• _RECORDS TO PROCESS_
= Beginning of Section =

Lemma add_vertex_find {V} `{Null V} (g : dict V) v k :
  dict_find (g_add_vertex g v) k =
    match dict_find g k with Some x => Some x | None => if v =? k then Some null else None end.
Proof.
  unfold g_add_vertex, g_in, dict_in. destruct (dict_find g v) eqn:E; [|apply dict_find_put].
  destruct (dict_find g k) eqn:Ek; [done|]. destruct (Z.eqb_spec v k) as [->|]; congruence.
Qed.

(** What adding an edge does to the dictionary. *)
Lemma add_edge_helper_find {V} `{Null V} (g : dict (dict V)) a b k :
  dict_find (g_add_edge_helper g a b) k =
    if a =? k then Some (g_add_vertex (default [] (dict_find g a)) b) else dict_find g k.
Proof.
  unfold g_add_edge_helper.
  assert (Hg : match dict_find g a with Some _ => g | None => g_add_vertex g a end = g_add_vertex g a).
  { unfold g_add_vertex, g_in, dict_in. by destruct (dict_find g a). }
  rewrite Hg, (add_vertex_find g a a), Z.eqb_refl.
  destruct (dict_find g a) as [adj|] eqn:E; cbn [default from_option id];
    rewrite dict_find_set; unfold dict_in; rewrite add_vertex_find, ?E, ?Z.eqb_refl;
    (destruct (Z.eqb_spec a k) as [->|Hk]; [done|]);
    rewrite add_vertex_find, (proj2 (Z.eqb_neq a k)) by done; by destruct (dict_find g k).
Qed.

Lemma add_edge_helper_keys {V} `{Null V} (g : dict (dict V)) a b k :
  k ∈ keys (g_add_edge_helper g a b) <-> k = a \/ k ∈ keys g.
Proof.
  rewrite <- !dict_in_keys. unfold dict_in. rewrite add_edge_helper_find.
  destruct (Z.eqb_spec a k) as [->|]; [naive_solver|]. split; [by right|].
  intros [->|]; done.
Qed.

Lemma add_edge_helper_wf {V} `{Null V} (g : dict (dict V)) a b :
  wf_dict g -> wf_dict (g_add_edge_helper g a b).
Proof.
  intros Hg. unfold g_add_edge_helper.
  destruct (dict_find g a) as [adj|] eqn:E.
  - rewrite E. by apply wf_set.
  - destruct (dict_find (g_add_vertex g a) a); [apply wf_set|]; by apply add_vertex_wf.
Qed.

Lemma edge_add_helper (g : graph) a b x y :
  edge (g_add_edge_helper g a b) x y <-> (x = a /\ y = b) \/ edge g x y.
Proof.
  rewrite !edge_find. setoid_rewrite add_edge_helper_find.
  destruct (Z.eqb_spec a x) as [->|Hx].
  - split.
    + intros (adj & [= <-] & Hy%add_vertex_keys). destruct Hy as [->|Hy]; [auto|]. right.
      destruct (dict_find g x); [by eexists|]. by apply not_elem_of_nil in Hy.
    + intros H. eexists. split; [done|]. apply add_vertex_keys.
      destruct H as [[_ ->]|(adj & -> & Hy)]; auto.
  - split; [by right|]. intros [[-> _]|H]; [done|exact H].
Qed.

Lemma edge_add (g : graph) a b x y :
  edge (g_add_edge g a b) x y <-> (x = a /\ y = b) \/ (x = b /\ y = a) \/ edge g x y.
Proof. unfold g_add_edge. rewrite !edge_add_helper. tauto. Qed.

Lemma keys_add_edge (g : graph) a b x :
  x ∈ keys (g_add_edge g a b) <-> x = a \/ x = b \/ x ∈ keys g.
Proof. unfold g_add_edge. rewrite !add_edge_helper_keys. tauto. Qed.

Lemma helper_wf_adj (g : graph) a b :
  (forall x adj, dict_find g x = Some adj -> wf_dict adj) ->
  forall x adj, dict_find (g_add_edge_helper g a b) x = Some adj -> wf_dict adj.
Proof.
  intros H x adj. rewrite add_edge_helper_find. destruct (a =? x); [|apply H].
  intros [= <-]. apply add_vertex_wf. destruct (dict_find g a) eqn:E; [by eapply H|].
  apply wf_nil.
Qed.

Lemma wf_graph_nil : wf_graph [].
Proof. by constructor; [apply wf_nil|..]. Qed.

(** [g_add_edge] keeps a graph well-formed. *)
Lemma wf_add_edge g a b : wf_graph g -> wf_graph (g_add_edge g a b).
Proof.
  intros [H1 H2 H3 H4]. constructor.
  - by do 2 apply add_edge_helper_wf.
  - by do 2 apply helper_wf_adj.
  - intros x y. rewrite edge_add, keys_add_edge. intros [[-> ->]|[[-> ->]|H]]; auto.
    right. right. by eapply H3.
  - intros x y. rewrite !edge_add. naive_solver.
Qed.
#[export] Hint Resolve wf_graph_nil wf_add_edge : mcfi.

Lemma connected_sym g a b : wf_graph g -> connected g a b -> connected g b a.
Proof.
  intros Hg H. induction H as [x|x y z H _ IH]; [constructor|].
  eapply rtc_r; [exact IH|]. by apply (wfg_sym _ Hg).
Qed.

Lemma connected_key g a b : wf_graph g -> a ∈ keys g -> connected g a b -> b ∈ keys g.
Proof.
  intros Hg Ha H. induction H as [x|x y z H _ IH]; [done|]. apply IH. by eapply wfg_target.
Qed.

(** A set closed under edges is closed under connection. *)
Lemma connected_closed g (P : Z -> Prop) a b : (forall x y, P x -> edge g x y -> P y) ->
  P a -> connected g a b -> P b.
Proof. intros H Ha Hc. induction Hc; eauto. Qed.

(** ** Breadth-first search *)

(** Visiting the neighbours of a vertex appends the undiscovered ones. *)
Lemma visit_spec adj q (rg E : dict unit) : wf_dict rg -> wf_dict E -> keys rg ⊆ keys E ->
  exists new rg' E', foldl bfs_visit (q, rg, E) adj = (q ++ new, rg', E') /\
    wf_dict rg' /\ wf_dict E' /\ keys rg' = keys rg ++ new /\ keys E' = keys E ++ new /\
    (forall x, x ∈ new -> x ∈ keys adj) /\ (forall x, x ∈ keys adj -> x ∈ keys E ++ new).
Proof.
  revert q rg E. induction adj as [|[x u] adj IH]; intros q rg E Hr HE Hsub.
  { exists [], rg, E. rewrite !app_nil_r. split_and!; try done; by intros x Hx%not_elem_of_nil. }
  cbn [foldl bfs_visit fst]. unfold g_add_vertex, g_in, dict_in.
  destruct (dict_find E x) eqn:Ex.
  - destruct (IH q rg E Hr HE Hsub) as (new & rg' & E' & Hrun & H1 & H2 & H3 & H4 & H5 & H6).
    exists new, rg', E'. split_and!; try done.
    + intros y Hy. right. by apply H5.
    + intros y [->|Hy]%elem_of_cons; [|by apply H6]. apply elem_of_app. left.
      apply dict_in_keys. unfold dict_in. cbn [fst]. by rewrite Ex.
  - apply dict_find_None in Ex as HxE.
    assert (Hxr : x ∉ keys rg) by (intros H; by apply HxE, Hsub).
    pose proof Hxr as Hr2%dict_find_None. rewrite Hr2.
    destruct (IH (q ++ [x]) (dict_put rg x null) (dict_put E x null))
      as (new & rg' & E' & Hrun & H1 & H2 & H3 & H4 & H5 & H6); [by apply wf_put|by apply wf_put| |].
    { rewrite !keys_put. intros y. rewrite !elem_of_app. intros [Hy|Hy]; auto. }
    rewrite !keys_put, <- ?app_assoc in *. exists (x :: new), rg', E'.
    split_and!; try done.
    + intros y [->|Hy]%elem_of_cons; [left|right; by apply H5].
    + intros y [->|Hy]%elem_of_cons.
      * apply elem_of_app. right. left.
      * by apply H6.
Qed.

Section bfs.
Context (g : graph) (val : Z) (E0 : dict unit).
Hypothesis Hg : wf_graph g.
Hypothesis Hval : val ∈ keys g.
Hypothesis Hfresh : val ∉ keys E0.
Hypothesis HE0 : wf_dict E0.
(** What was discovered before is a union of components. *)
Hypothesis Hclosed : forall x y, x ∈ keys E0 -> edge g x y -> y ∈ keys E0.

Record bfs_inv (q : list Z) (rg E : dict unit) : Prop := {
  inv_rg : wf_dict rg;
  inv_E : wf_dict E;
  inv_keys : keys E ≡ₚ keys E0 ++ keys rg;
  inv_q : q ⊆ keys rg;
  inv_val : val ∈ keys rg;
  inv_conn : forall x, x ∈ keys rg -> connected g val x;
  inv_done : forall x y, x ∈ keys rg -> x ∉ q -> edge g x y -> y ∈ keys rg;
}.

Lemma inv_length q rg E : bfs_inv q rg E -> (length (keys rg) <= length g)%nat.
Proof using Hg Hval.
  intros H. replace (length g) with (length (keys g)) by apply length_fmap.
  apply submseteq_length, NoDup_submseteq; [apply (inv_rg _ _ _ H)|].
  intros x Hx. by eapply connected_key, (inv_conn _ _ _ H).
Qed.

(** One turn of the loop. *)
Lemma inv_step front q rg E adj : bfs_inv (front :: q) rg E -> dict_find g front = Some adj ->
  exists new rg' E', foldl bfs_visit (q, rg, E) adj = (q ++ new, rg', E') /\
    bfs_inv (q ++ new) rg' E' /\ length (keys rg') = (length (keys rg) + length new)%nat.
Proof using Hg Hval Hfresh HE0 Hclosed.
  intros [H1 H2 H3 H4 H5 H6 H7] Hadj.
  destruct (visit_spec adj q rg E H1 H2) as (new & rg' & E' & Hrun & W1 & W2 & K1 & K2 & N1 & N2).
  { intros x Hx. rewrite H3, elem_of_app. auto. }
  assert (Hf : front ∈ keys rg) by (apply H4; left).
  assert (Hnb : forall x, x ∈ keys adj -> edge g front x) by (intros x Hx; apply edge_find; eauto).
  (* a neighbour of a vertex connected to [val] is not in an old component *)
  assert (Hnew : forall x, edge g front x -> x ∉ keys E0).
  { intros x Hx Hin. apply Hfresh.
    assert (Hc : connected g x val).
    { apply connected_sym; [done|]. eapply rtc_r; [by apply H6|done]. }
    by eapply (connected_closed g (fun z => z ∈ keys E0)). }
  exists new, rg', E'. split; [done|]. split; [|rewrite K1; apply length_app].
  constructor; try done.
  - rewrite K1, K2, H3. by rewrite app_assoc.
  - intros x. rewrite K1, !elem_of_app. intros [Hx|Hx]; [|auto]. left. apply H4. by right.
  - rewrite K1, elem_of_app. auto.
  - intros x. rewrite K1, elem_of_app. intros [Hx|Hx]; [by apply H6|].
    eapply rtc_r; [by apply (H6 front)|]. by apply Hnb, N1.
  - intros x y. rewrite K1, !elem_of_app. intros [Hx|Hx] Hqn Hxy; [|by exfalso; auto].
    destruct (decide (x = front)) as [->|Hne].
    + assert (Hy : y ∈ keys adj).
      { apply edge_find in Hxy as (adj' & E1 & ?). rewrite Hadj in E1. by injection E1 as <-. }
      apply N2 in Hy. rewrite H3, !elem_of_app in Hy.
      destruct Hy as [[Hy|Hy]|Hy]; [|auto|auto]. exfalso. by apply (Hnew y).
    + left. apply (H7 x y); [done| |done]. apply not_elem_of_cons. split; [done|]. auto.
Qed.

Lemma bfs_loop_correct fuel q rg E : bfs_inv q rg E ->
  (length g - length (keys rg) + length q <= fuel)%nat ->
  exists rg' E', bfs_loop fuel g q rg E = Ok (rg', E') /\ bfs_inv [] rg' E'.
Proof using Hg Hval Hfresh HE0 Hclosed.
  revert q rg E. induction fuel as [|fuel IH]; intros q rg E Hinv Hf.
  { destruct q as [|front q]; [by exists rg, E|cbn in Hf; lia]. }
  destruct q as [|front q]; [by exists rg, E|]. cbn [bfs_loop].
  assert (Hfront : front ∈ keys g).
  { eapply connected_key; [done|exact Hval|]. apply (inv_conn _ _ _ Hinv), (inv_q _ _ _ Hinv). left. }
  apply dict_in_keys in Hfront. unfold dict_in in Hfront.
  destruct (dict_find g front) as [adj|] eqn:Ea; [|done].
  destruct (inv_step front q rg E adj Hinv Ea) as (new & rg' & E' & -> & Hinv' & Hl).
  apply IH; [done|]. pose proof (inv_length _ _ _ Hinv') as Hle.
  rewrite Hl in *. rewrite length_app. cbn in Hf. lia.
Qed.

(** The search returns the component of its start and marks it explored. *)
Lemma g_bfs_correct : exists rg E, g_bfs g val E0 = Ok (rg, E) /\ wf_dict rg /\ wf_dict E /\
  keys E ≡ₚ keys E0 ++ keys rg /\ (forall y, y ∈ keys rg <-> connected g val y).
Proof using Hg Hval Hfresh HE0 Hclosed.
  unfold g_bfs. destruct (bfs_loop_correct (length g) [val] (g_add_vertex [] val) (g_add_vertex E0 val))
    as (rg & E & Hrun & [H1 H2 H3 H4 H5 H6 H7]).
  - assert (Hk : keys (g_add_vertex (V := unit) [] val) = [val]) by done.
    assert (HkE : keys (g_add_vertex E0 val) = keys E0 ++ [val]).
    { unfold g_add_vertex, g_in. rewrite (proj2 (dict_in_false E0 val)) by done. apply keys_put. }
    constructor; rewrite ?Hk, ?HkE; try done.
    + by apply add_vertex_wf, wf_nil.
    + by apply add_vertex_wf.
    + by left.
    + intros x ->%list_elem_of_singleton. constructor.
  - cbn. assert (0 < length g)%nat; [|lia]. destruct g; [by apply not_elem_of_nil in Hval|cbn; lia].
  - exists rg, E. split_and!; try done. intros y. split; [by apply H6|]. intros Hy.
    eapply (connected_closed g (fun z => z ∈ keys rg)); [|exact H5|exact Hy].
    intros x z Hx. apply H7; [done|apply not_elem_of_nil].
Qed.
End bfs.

= End of Section =
= Beginning of Section =

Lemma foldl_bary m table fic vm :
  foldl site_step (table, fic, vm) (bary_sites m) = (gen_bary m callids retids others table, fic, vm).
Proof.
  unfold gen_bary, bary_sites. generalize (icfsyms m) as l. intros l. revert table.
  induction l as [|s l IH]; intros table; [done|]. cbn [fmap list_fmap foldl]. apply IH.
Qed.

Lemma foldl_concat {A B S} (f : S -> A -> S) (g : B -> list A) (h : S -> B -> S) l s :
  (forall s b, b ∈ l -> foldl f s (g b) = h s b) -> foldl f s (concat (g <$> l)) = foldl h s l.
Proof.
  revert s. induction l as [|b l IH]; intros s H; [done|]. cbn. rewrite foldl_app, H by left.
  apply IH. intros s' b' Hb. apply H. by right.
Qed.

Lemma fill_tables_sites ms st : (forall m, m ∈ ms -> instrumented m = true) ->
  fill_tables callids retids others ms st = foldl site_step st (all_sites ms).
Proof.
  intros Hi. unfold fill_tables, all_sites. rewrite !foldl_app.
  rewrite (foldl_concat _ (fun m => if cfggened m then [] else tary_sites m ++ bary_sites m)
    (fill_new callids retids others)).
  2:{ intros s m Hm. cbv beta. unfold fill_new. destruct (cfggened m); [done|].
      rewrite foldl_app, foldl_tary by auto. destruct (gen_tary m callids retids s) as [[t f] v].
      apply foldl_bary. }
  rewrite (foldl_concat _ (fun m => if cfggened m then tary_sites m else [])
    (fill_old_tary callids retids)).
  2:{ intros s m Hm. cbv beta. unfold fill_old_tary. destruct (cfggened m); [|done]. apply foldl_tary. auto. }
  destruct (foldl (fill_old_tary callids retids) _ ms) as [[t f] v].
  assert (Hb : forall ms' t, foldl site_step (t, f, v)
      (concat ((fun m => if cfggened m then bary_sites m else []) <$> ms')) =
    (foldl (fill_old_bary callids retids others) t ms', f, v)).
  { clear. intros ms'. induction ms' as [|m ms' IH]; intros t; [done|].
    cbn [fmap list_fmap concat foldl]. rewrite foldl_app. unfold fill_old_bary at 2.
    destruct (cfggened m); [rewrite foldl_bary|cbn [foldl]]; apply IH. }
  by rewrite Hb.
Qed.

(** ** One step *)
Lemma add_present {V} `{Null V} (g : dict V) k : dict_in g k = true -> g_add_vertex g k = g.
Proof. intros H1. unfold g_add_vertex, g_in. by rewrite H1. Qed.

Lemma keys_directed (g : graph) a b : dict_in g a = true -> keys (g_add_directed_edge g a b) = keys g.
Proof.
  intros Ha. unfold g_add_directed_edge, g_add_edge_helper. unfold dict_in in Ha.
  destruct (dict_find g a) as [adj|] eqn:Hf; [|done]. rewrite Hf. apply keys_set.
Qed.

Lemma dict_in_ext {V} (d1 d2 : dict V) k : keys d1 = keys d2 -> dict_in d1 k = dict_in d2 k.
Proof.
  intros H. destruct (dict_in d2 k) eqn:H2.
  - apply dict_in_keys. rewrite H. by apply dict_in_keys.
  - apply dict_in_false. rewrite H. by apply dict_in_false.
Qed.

= End of Section =
= Beginning of Section =

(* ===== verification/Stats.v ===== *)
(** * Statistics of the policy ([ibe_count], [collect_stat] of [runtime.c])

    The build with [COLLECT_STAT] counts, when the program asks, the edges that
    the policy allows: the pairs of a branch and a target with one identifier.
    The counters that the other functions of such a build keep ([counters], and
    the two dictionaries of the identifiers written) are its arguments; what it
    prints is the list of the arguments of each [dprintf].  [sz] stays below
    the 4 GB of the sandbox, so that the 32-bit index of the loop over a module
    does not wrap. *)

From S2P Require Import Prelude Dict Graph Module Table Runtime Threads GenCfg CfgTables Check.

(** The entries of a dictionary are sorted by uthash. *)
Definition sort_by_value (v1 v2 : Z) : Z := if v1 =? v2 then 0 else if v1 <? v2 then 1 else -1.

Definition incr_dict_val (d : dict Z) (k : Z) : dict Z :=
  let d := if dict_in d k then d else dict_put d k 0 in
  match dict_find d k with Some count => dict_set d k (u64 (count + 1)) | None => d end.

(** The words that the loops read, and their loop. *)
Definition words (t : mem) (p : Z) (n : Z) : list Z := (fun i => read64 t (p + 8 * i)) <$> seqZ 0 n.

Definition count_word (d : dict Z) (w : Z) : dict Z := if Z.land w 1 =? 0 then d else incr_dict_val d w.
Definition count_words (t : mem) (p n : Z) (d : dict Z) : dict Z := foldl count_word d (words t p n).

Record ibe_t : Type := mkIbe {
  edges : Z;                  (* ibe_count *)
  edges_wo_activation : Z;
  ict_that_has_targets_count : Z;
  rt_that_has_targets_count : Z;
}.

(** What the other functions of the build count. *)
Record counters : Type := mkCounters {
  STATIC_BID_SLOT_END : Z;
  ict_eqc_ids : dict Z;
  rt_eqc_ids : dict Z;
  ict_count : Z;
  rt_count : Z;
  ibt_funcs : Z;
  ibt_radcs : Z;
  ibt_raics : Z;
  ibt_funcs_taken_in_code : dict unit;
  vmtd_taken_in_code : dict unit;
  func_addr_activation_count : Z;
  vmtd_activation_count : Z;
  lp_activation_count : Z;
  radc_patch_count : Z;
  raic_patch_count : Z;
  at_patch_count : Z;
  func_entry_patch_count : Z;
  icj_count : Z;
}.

= End of Section =

• _EXERCISE BRIEF_
Using the material above, transcribe exactly the lines from the line with "dict V) v k" to the line with "rewrite Hg, (add_vertex_find"; both count, and nothing else goes in.

• _ANSWER_
Lemma add_vertex_find {V} `{Null V} (g : dict V) v k :
  dict_find (g_add_vertex g v) k =
    match dict_find g k with Some x => Some x | None => if v =? k then Some null else None end.
Proof.
  unfold g_add_vertex, g_in, dict_in. destruct (dict_find g v) eqn:E; [|apply dict_find_put].
  destruct (dict_find g k) eqn:Ek; [done|]. destruct (Z.eqb_spec v k) as [->|]; congruence.
Qed.

(** What adding an edge does to the dictionary. *)
Lemma add_edge_helper_find {V} `{Null V} (g : dict (dict V)) a b k :
  dict_find (g_add_edge_helper g a b) k =
    if a =? k then Some (g_add_vertex (default [] (dict_find g a)) b) else dict_find g k.
Proof.
  unfold g_add_edge_helper.
  assert (Hg : match dict_find g a with Some _ => g | None => g_add_vertex g a end = g_add_vertex g a).
  { unfold g_add_vertex, g_in, dict_in. by destruct (dict_find g a). }
  rewrite Hg, (add_vertex_find g a a), Z.eqb_refl.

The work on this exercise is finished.